The broader strokes of “Oppressor” are wildly disappointing, given how they lack purpose in pushing the narrative forward: but when it does make a bit of time for Lucia, reeling in the aftermath of everything that’s happened since the RCE arrived on Ilus, it briefly soars. Opening on a flashback to her abruptly-changed plan to destroy the landers, the one shining light of “Oppressor” is the story of a wife and mother searching for a home, whose attempts to protect it are abused and misled by a manipulative man. It makes a neat (if blindingly obvious) parallel between her and Naomi, which pays off in a major way when Naomi speaks to Lucia following her botched semi-suicide attempt.
In their conversation, Naomi speaks about her former life, when the father of her child used her work to kill over 500 people in the name of political revolution. It is easy for ideals to be warped by manipulative powers; it is even easier for families and communities to be torn apart by it, especially when those methods become violent and counter intuitive (as most political revolutions often do, particularly when they’re co-opted and neutered by the institutionalized structures of power they’re fighting… but that’s a conversation for another day). Lucia’s pain is the one breathlessly poignant moment of “Oppressor”; with her husband abandoning her, and her daughter missing, Lucia’s defeated resignation gives powerful contrast to Naomi, who understands Lucia’s journey in ways nobody else can.

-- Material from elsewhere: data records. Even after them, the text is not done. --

Lemma foldl_max_spec (values : list Z) (first : Z) :
  (foldl Z.max first values = first ∨ foldl Z.max first values ∈ values)
  ∧ first ≤ foldl Z.max first values
  ∧ ∀ value, value ∈ values → value ≤ foldl Z.max first values.
Proof.
  revert first. induction values as [|x values IH]; intros first.
  { cbn. split; [by left |]. split; [lia |]. by intros value ?%elem_of_nil. }
  cbn [foldl]. destruct (IH (Z.max first x)) as ([Heq|Hin] & Hle & Hall).
  - split; [|split].
    + rewrite Heq. destruct (Z.max_spec first x) as [[_ ->]|[_ ->]]; [|by left].
      right. apply elem_of_cons. by left.
    + lia.
    + intros value [->|Hin]%elem_of_cons; [lia | by apply Hall].
  - split; [|split].
    + right. apply elem_of_cons. by right.
    + lia.
    + intros value [->|Hin']%elem_of_cons; [lia | by apply Hall].
Qed.

Lemma min_max_default_spec (values : list (option Z)) (d : option Z) :
  ((∀ value, Some value ∉ values) → min_default values d = d ∧ max_default values d = d)
  ∧ (∀ value, Some value ∈ values →
       ∃ least greatest,
         min_default values d = Some least ∧ max_default values d = Some greatest
         ∧ Some least ∈ values ∧ Some greatest ∈ values
         ∧ least ≤ value ≤ greatest).
Proof.
  assert (∀ value, value ∈ omap id values ↔ Some value ∈ values) as Hpresent.
  { intros value. rewrite list_elem_of_omap. split.
    - intros (x & Hin & Hx). cbn in Hx. by subst x.
    - intros Hin. by exists (Some value). }
  unfold min_default, max_default. split.
  - intros Hnone. destruct (omap id values) as [|x rest]; [done |].
    destruct (Hnone x). apply Hpresent, elem_of_cons. by left.
  - intros value Hin%Hpresent.
    destruct (omap id values) as [|x rest]; [by apply elem_of_nil in Hin |].
    destruct (foldl_min_spec rest x) as (Hmin & Hminle & Hminall).
    destruct (foldl_max_spec rest x) as (Hmax & Hmaxle & Hmaxall).
    exists (foldl Z.min x rest), (foldl Z.max x rest).
    split; [done |]. split; [done |]. split; [|split].
    + apply Hpresent. destruct Hmin as [->|?]; apply elem_of_cons; by auto.
    + apply Hpresent. destruct Hmax as [->|?]; apply elem_of_cons; by auto.
    + apply elem_of_cons in Hin as [->|Hin]; [lia |].
      specialize (Hminall _ Hin). specialize (Hmaxall _ Hin). lia.
Qed.

Lemma dict_set_at {K V : Type} `{EqDecision K} (k : K) (v w : V) (d : list (K * V)) :
  NoDup d.*1 → (k, w) ∈ dict_set k v d → w = v.
Proof.
  intros Hnodup Hin.
  apply dict_set_elem_of_other in Hin as [[= ->]|[_ Hne]]; [done | | done].
  by destruct Hne.
Qed.

Lemma translations_rows (alert_id : string) (row : Translation → AlertRow)
    (language : Translation → string) (P : AlertRow → Prop)
    (translations : list Translation) (rows : list ((string * string) * AlertRow)) :
  (∀ translation, P (row translation)) →
  NoDup rows.*1 →
  let result :=
    foldl (fun rows translation =>
             dict_set (alert_id, language translation) (row translation) rows)
          rows translations in
  ∀ l, l ∈ language <$> translations →
    (∃ r, ((alert_id, l), r) ∈ result) ∧ ∀ r, ((alert_id, l), r) ∈ result → P r.
Proof.
  intros HP Hnodup. cbn zeta.
  induction translations as [|t translations IH] using rev_ind.
  { by intros l ?%elem_of_nil. }
  intros l Hl. rewrite foldl_app. cbn [foldl].
  pose proof (translations_NoDup alert_id row language translations rows Hnodup)
    as Hkeys.
  destruct (decide (l = language t)) as [->|Hne].
  - split; [eexists; apply dict_set_In |].
    intros r Hr. apply dict_set_at in Hr; [|done]. subst r. apply HP.
  - rewrite fmap_app in Hl. apply elem_of_app in Hl as [Hl|Hl]; cycle 1.
    { apply list_elem_of_singleton in Hl. done. }
    destruct (IH l Hl) as [[r Hr] Hall]. split.
    + exists r. apply dict_set_other; [done |]. cbn. congruence.
    + intros r' Hr'.
      apply dict_set_elem_of_other in Hr' as [[= ? ?]|[Hin _]]; [done | | done].
      by apply Hall.
Qed.

(** X24: The period that an alert row carries.  For an alert whose period
    instants can all be converted, the rows that the alert writer keys
    under the alert id and the languages of the alert carry the header
    time of the feed as creation time; as start of the period the earliest
    of the starts that are present among the active periods of the alert
    (an instant outside the years 1 to 9999 counts as absent), and the
    header time when none is present; as end the latest of the ends that
    are present, and none when none is. *)
Theorem alert_period_bounds (rf : Reference) (header_dt : option Z)
    (acc : AlertBatch * DimLookup) (entity : FeedEntity) (alert : AlertPayload)
    (language : string) :
  fe_alert entity = Some alert → fe_id entity ≠ "" →
  (∀ period, period ∈ al_active_period alert → period_converts period) →
  NoDup (base_rows acc.1).*1 →
  language ∈ alert_languages alert →
  let rows := base_rows (alert_step rf header_dt acc entity).1 in
  let starts :=
    (fun p => _epoch_to_datetime_field (ap_start p)) <$> al_active_period alert in
  let ends :=
    (fun p => _epoch_to_datetime_field (ap_end p)) <$> al_active_period alert in
  (∃ row, ((fe_id entity, language), row) ∈ rows)
  ∧ ∀ row, ((fe_id entity, language), row) ∈ rows →
      ar_created_at_utc row = header_dt
      ∧ ((∀ value, Some value ∉ starts) → ar_active_start_utc row = header_dt)
      ∧ ((∀ value, Some value ∉ ends) → ar_active_end_utc row = None)
      ∧ (∀ value, Some value ∈ starts →
           ∃ least, ar_active_start_utc row = Some least
                    ∧ Some least ∈ starts ∧ least ≤ value)
      ∧ (∀ value, Some value ∈ ends →
           ∃ greatest, ar_active_end_utc row = Some greatest
                       ∧ Some greatest ∈ ends ∧ value ≤ greatest).
Proof.
  intros Halert Hid _ Hnodup Hlanguage. cbn zeta.
  set (starts := (fun p => _epoch_to_datetime_field (ap_start p))
                 <$> al_active_period alert).
  set (ends := (fun p => _epoch_to_datetime_field (ap_end p))
               <$> al_active_period alert).
  set (P := fun row : AlertRow =>
              ar_created_at_utc row = header_dt
              ∧ ar_active_start_utc row = min_default starts header_dt
              ∧ ar_active_end_utc row = max_default ends None).
  assert ((∃ row, ((fe_id entity, language), row)
                  ∈ base_rows (alert_step rf header_dt acc entity).1)
          ∧ ∀ row, ((fe_id entity, language), row)
                   ∈ base_rows (alert_step rf header_dt acc entity).1 → P row)
    as [Hexists Hall].
  { unfold alert_step. rewrite Halert.
    destruct (String.eqb_spec (fe_id entity) "") as [|_]; [done |].
    destruct acc as [batch lk]. rewrite informed_steps_base. cbn [fst base_rows].
    cbn [fst] in Hnodup. unfold alert_languages in Hlanguage.
    destruct (al_translations alert) as [|first others].
    - apply list_elem_of_singleton in Hlanguage as ->.
      apply (translations_rows (fe_id entity)
               (fun translation =>
                  {| ar_message := tr_text translation;
                     ar_effect := al_effect alert;
                     ar_cause := al_cause alert;
                     ar_active_start_utc := min_default starts header_dt;
                     ar_active_end_utc := max_default ends None;
                     ar_created_at_utc := header_dt |})
               alert_language P
               [ {| tr_language := Some "und"; tr_text := None |} ]);
        [done | done |]. apply list_elem_of_singleton. reflexivity.
    - by apply (translations_rows (fe_id entity)
                  (fun translation =>
                     {| ar_message := tr_text translation;
                        ar_effect := al_effect alert;
                        ar_cause := al_cause alert;
                        ar_active_start_utc := min_default starts header_dt;
                        ar_active_end_utc := max_default ends None;
                        ar_created_at_utc := header_dt |})
                  alert_language P (first :: others)). }
  split; [done |]. intros row Hrow. destruct (Hall row Hrow) as (-> & -> & ->).
  destruct (min_max_default_spec starts header_dt) as [Hnone Hsome].
  destruct (min_max_default_spec ends None) as [Hnone' Hsome'].
  split; [done |]. split; [by intros [? _]%Hnone |]. split; [by intros [_ ?]%Hnone' |].
  split.
  - intros value (least & greatest & -> & _ & Hin & _ & Hle)%Hsome.
    exists least. split; [done |]. split; [done | lia].
  - intros value (least & greatest & _ & -> & _ & Hin & Hle)%Hsome'.
    exists greatest. split; [done |]. split; [done | lia].
Qed.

Outside of the Rocinante medical bay, however, The Expanse struggles to do anything but leave interesting bread crumbs: ominous bits of dialogue about itchy guards, Belter’s protective fear of Ilus, Avasarala’s “tough call”, Murtry genocidal grin (and ominous “backup bomb” plan)… much of “Oppressor” is half-baked, even though it arguably has more space to operate, given the absence of Camina and Bobbie from the episode.
For large chunks of its running time, “Oppressor” feels like an unwelcome return to its first season, where glacially-paced storytelling and constant hint-dropping held the series back until its seventh or eighth hour. It is middling and superficial in ways I wouldn’t expect from The Expanse, an eyebrow raising development as it moves into the back half of its 10-episode order. We don’t need to ring the alarms yet (and no, Avasarala, we’re not nuking anything in space), but there are signs of The Expanse adopting the standard Peak TV-era playbook of narrative construction in those maddeningly rushed final two minutes, a worrying prosposition I hope season four quells post-haste.
Other thoughts/observations:
Who wants to bet Gao had something to do with the ship Avasarala had gunned down?
That explosion on Ilus feels… neatly placed in the middle of the season, doesn’t it?
So where is Felcia? Seems like her eyes were full of stars, and she may have snuck out the back when nobody was looking.
Boy, Amos is head over heels for Chandra… it may seem unexpected, but please let’s not forget his fixation on Naomi back in season one.
Holden trying to explain his connection to the proto-molecule is extremely amusing.
We get lots of space science on this show – it was nice to see some space medicine for a minute, like the world’s strangest ER spin-off.